Pathophysiologic basis for the use of third-generation cephalosporins.

After 10 years of use, the third-generation cephalosporins remain excellent antibiotics. They have superior activity against selected streptococcal species compared with other cephalosporins, and superior activity against Haemophilus, Neisseria, Branhamella, and other less common oral gram-negative aerobic species. Despite a very broad spectrum of activity, the third-generation cephalosporins, like all other cephalosporins, have only poor activity against enterococci, Listeria, Corynebacterium jekeium, and methicillin-resistant staphylococci. Over the past 10 years, the activity of the third-generation cephalosporins against Escherichia coli, Klebsiella, Proteus, Providencia, Serratia, Haemophilus, and Neisseria has remained excellent.
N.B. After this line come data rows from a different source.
Definition mlat_frames (L : list (f64 * ClientMsg)) : list HexMsg := omap (fun tm => match tm.2 with Mlat _ m => Some m | _ => None end) L.
Definition is_reply (k : BroadcastKind) : bool := match k with BDf17 _ => false | _ => true end.
Definition reply_frames (bs : list Broadcast) : list HexMsg :=
  (fun b => hex_from_bytes (b_bytes b)) <$> filter (fun b => is_reply (b_kind b) = true) bs.
Lemma mlat_frames_say L t m : mlat_frames (L ++ [(t, m)]) = mlat_frames L ++ match m with Mlat _ h => [h] | _ => [] end.
Proof. unfold mlat_frames. rewrite omap_app. by destruct m. Qed.
Lemma heartbeats_mlats fuel t s s' : heartbeats fuel t s = inl s' -> mlat_frames (k_lines s') = mlat_frames (k_lines s) /\ k_loss s' = k_loss s /\ k_seen s' = k_seen s.
Proof.
  revert s. induction fuel as [|fuel IH]; intros s; cbn [heartbeats]; destruct (flt (k_next_hb s) t); try done; try (by intros [= <-]).
  intros (-> & -> & ->)%IH. cbn [say with_rest k_lines k_loss k_seen]. rewrite mlat_frames_say. by rewrite app_nil_r.
Qed.
Lemma report_mlats b t c s : mlat_frames (k_lines (report b t c s)) = mlat_frames (k_lines s) ++ reply_frames [b] /\ k_loss (report b t c s) = k_loss s /\
  k_seen (report b t c s) = k_seen s.
Proof.
  unfold report, reply_frames. destruct (b_kind b) as [odd| |] eqn:Ek.
  - rewrite list.filter_cons_False by (by rewrite Ek). rewrite app_nil_r. destruct (k_pending s !! b_icao b) as [p|]; [|done].
    destruct (_ && _); [|done]. destruct odd; cbn [say with_rest k_lines k_loss]; rewrite mlat_frames_say; by rewrite app_nil_r.
  - rewrite list.filter_cons_True by (by rewrite Ek). cbn [say with_rest k_lines k_loss]. by rewrite mlat_frames_say.
  - rewrite list.filter_cons_True by (by rewrite Ek). cbn [say with_rest k_lines k_loss]. by rewrite mlat_frames_say.
Qed.
Lemma receive_mlats fuel seed rx s b s' : receive fuel seed rx s b = inl s' ->
  if audible rx (b_pos b) then
    mlat_frames (k_lines s') = mlat_frames (k_lines s) ++ (if (hears seed rx b (k_loss s)).1 then reply_frames [b] else []) /\
    k_loss s' = (hears seed rx b (k_loss s)).2 /\ k_seen s' = (if (hears seed rx b (k_loss s)).1 then {[b_icao b]} else ∅) ∪ k_seen s
  else s' = s.
Proof.
  unfold receive. destruct (audible rx (b_pos b)); cbn [negb]; [|by intros [= <-]].
  destruct (hears seed rx b (k_loss s)) as [h losses]. cbn [fst snd]. destruct h; cbn [negb]; [|intros [= <-]; rewrite app_nil_r; split_and!; [done|done|cbn; set_solver]].
  destruct (arrival _ _ _) as [t mp]. destruct (heartbeats _ _ _) as [s1|e] eqn:E1; [|done]. cbn [mbind gen_bind].
  destruct (heartbeats_mlats _ _ _ _ E1) as (Em1 & El1 & Es1). destruct (count_at_hostile _ _ _) as [[[c jumped] clock] jit].
  intros [= <-]. match goal with |- context [report b t c ?s4] => destruct (report_mlats b t c s4) as (-> & -> & ->) end.
  destruct jumped, (decide _) as [Hd|Hd]; cbn [say with_rest with_streams k_lines k_loss k_seen] in *; rewrite ?mlat_frames_say; rewrite ?app_nil_r, Em1, El1;
    (split_and!; [done|done|]); rewrite Es1 in *; set_solver.
Qed.
(** ** A short replay *)
Section Sample.
#[local] Existing Instance codec_stored.
(** Every line is a reply that chooses no compression. *)
#[local] Instance json_accepting : Json := json_with (fun _ => Some (TObj [("compress", TStr "none")])%string).
Definition sample_rec : Rec := {| t_nanos := 0; kind := REC_CONNECT; payload := [] |}.
Definition replay_recs : list Rec :=
  [{| t_nanos := 0; kind := REC_CONNECT; payload := [72; 10] |}; {| t_nanos := 1000000000; kind := REC_C2S; payload := [1] |};
   {| t_nanos := 1500000000; kind := REC_S2C; payload := [2] |}; {| t_nanos := 3000000000; kind := REC_C2S; payload := [3] |}].
Definition replay_dir : Dir := Some (<[ce_file sample_entry := MBC_MAGIC ++ [10] ++ stream_bytes replay_recs]> ∅).
(** A network whose third write fails. *)
Definition flaky : Net := {| net_connects := true; net_reply := ReplyLine [123; 125]; net_fails i := (2 <=? i)%nat |}.
Example second_record_lost : feed_client replay_dir sample_entry (of_Z 4) flaky
  = ([{| sent_at := None; sent_bytes := [72; 10] |}; {| sent_at := Some 250000000; sent_bytes := [1] |}], Some FeedWrite).
Proof. vm_compute. reflexivity. Qed.
Lemma replay_sends_witness : (feed_client replay_dir sample_entry (of_Z 4) flaky).1 `prefix_of` to_send (of_Z 4) (hd sample_rec replay_recs) (tl replay_recs).
Proof.
  pose proof (replay_sends replay_dir sample_entry (of_Z 4) flaky {| st_bytes := stream_bytes replay_recs; st_end := None |}
    (hd sample_rec replay_recs) (tl replay_recs) None) as Hs.
  destruct (feed_client replay_dir sample_entry (of_Z 4) flaky) as [sent x].
  apply Hs; vm_compute; reflexivity.
Defined.
End Sample.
Equally as important, though perhaps less well recognized, is the activity of some of these agents against mouth anaerobic species and the anaerobic Bacteroides and Clostridium spp. of the pelvic area. At present, there are two main threats to the continued use of the third-generation cephalosporins. These are the increasing number of infections due to Enterobacter spp., which constitutively produce large amounts of a beta-lactamase that hydrolyzes cephalosporins, and the recent appearance of Klebsiella spp. in many parts of the world that possess new plasmid-mediated beta-lactamases that destroy cefotaxime, ceftazidime, and related third-generation parenteral cephalosporins. Correlation of pharmacologic properties with in vitro activity provides information as to reasonable dosage regimens for the third-generation cephalosporins. For most serious infections cefotaxime, ceftizoxime, and ceftazidime should be given three times a day provided that the patient has relatively normal renal function. Ceftriaxone can be administered once daily in less severe infections. The use of lower doses or less frequent dosing with cefotaxime, ceftizoxime, or ceftazidime is recommended in aged patients whose renal function is impaired. The unique interaction of cefotaxime with its active metabolite, desacetylcefotaxime, allows cefotaxime to be administered less frequently than three times a day in selected anaerobic infections. Correlation of the antibacterial activity and pharmacology of cephalosporins will help us to tailor their use more appropriately, so that the third-generation cephalosporins will remain useful antimicrobial agents for a further decade.